- **DATA PROVIDED**
—————

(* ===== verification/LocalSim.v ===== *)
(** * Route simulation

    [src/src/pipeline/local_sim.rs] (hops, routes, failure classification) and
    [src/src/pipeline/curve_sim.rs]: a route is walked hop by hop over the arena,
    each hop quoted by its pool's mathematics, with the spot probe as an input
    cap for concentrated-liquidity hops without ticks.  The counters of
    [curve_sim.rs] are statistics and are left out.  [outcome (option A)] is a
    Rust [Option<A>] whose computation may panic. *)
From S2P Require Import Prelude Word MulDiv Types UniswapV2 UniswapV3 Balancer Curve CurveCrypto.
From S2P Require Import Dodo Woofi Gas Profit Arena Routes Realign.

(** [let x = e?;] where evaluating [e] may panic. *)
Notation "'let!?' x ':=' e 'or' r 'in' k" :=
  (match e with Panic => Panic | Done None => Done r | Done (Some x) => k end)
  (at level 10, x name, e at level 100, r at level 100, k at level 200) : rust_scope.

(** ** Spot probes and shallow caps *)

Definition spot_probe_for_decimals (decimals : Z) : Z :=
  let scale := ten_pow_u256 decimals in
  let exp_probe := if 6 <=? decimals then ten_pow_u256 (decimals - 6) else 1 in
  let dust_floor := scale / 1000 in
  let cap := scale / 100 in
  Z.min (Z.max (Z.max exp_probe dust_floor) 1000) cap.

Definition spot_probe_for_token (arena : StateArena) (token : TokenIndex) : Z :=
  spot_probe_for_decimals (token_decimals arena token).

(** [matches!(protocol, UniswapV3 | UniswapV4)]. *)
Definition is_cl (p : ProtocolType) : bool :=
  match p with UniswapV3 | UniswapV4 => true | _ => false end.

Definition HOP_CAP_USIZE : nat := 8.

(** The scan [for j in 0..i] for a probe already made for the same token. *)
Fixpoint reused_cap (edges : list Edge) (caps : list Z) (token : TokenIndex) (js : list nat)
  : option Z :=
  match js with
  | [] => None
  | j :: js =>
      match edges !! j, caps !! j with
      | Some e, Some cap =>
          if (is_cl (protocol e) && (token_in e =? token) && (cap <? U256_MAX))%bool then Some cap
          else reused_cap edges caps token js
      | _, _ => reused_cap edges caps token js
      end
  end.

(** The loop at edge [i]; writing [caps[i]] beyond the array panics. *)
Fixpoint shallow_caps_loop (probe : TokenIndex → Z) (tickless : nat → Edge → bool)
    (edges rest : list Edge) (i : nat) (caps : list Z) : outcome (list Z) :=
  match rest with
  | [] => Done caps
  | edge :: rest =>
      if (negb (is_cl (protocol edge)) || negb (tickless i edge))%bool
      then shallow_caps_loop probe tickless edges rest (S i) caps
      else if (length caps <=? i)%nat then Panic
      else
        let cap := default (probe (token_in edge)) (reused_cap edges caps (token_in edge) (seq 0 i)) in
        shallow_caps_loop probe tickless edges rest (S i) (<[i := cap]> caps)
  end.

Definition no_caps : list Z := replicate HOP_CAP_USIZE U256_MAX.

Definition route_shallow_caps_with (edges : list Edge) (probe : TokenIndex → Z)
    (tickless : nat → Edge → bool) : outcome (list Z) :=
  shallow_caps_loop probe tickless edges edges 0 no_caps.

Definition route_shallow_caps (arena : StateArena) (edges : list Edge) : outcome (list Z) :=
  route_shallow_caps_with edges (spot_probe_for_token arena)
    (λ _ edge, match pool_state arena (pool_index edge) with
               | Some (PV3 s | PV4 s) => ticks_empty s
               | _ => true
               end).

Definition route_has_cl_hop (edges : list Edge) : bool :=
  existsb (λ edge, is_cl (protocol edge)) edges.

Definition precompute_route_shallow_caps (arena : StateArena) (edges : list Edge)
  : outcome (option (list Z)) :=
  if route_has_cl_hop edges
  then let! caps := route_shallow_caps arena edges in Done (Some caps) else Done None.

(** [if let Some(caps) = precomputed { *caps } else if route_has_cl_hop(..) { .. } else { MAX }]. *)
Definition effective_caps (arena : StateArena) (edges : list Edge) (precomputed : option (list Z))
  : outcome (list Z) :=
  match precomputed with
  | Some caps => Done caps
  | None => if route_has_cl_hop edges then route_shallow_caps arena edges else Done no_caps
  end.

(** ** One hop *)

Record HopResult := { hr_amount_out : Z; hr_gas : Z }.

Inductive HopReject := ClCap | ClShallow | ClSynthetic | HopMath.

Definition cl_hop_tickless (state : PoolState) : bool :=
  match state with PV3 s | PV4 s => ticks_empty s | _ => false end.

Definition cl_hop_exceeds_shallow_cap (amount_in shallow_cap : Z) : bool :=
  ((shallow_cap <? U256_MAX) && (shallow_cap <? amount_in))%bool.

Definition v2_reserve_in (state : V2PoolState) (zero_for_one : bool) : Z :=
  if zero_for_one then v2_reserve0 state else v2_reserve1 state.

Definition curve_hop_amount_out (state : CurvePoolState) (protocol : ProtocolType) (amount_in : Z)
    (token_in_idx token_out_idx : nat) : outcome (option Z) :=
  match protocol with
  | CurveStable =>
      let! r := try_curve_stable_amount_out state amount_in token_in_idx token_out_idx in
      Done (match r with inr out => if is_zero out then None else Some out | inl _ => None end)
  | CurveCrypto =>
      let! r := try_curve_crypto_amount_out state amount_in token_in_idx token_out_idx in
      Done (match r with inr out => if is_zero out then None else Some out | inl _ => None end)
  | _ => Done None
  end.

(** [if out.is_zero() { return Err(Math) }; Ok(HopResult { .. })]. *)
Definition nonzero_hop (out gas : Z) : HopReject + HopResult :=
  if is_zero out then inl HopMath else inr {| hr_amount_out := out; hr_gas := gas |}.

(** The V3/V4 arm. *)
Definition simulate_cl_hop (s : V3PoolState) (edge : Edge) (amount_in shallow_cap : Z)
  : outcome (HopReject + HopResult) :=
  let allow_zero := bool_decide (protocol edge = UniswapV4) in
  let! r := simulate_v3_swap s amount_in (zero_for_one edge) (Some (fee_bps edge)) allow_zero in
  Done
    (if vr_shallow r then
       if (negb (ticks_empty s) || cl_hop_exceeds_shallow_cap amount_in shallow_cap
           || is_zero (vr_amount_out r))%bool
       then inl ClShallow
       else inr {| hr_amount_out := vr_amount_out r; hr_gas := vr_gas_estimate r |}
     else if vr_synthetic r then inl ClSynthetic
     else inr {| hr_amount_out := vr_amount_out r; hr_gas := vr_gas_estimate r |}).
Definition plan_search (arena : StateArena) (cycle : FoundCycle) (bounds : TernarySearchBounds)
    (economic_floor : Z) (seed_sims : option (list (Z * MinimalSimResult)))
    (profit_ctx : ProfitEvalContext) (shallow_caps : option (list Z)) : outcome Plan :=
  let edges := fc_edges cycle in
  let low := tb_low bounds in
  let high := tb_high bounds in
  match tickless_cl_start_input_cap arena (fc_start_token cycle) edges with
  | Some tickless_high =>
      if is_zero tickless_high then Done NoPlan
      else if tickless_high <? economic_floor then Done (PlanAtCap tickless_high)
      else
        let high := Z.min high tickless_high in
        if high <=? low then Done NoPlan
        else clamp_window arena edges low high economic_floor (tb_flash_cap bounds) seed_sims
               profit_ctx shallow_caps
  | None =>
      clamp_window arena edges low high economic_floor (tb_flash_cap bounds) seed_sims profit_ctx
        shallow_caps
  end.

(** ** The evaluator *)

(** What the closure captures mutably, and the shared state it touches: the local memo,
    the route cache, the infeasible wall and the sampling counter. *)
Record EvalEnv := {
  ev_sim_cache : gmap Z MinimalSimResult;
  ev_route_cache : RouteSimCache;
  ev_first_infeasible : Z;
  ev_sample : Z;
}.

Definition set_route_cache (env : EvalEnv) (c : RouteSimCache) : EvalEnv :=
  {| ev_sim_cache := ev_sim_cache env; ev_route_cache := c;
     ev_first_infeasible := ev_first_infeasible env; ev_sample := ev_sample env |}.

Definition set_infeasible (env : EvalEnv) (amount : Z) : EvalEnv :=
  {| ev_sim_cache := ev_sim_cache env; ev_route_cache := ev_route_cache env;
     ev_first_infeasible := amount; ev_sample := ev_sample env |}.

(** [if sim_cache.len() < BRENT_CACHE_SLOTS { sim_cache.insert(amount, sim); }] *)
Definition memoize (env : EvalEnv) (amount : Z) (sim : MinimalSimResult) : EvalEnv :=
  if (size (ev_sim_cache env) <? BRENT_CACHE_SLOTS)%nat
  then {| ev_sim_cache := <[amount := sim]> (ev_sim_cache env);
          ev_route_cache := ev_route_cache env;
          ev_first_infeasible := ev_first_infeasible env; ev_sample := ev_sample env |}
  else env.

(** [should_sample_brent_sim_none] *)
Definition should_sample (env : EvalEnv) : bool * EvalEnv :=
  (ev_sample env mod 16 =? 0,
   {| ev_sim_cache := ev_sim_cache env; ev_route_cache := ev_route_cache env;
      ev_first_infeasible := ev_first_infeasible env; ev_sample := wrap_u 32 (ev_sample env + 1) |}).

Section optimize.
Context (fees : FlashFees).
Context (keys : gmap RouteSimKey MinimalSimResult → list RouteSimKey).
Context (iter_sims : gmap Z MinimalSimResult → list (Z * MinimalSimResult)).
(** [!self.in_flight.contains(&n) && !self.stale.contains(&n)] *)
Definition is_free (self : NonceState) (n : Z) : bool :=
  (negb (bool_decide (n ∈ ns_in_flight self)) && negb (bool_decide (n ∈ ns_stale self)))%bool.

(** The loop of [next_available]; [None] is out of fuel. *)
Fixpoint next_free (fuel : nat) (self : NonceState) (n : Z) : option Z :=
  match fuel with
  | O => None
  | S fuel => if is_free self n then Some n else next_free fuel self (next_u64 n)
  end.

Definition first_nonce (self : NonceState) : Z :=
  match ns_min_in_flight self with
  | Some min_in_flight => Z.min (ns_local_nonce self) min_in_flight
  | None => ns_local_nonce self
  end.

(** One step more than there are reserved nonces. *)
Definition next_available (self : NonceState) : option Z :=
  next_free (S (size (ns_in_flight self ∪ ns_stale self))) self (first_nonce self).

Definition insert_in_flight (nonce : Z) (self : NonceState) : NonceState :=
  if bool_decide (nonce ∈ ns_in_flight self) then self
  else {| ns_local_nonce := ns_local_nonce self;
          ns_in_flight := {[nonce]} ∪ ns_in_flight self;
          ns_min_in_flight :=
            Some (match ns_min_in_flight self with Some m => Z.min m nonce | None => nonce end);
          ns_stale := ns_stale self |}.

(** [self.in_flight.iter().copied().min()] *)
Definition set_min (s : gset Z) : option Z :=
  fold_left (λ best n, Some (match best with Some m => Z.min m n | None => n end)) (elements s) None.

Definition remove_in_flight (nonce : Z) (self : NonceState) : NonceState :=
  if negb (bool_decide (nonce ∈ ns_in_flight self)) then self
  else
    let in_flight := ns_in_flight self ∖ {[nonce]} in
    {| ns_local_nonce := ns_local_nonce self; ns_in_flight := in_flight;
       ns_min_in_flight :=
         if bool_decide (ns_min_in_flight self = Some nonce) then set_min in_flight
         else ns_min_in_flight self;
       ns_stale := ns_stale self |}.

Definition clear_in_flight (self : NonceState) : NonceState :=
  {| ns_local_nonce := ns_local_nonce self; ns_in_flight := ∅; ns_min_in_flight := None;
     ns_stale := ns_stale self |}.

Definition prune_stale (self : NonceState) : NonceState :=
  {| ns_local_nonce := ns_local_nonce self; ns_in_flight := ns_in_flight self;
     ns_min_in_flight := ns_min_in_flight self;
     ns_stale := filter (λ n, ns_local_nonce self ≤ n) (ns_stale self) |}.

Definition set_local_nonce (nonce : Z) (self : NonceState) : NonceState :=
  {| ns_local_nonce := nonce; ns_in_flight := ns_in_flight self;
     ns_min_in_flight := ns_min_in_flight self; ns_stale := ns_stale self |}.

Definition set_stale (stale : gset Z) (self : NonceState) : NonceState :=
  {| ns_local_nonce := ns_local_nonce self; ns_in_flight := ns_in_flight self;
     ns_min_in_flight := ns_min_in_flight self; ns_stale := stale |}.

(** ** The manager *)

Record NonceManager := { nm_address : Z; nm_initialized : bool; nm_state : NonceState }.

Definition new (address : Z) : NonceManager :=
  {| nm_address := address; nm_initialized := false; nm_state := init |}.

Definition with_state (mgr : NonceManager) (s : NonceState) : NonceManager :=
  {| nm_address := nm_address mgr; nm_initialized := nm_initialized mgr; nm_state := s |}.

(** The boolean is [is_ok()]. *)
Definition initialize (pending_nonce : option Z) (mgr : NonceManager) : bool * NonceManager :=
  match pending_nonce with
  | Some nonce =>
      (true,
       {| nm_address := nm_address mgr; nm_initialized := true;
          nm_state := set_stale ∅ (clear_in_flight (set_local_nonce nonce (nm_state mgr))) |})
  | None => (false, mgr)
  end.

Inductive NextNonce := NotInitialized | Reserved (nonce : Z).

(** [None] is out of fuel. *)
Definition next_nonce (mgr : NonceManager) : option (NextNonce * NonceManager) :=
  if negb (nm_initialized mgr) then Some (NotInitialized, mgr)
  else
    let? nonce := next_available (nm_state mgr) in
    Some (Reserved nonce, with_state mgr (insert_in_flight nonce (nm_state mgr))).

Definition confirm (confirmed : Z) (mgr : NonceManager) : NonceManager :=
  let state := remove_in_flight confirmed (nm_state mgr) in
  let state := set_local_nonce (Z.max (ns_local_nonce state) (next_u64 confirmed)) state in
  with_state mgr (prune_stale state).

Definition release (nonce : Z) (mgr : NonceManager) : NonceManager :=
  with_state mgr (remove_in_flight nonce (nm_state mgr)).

—————

- **EXERCISE REQUIREMENTS**
Reproduce, exactly as they stand in the data above, the lines from the one that holds "else if tickless_high" to the one that holds "if high <=? low then Done NoPlan", inclusive.

- **EXERCISE OUTPUT**
      else if tickless_high <? economic_floor then Done (PlanAtCap tickless_high)
      else
        let high := Z.min high tickless_high in
        if high <=? low then Done NoPlan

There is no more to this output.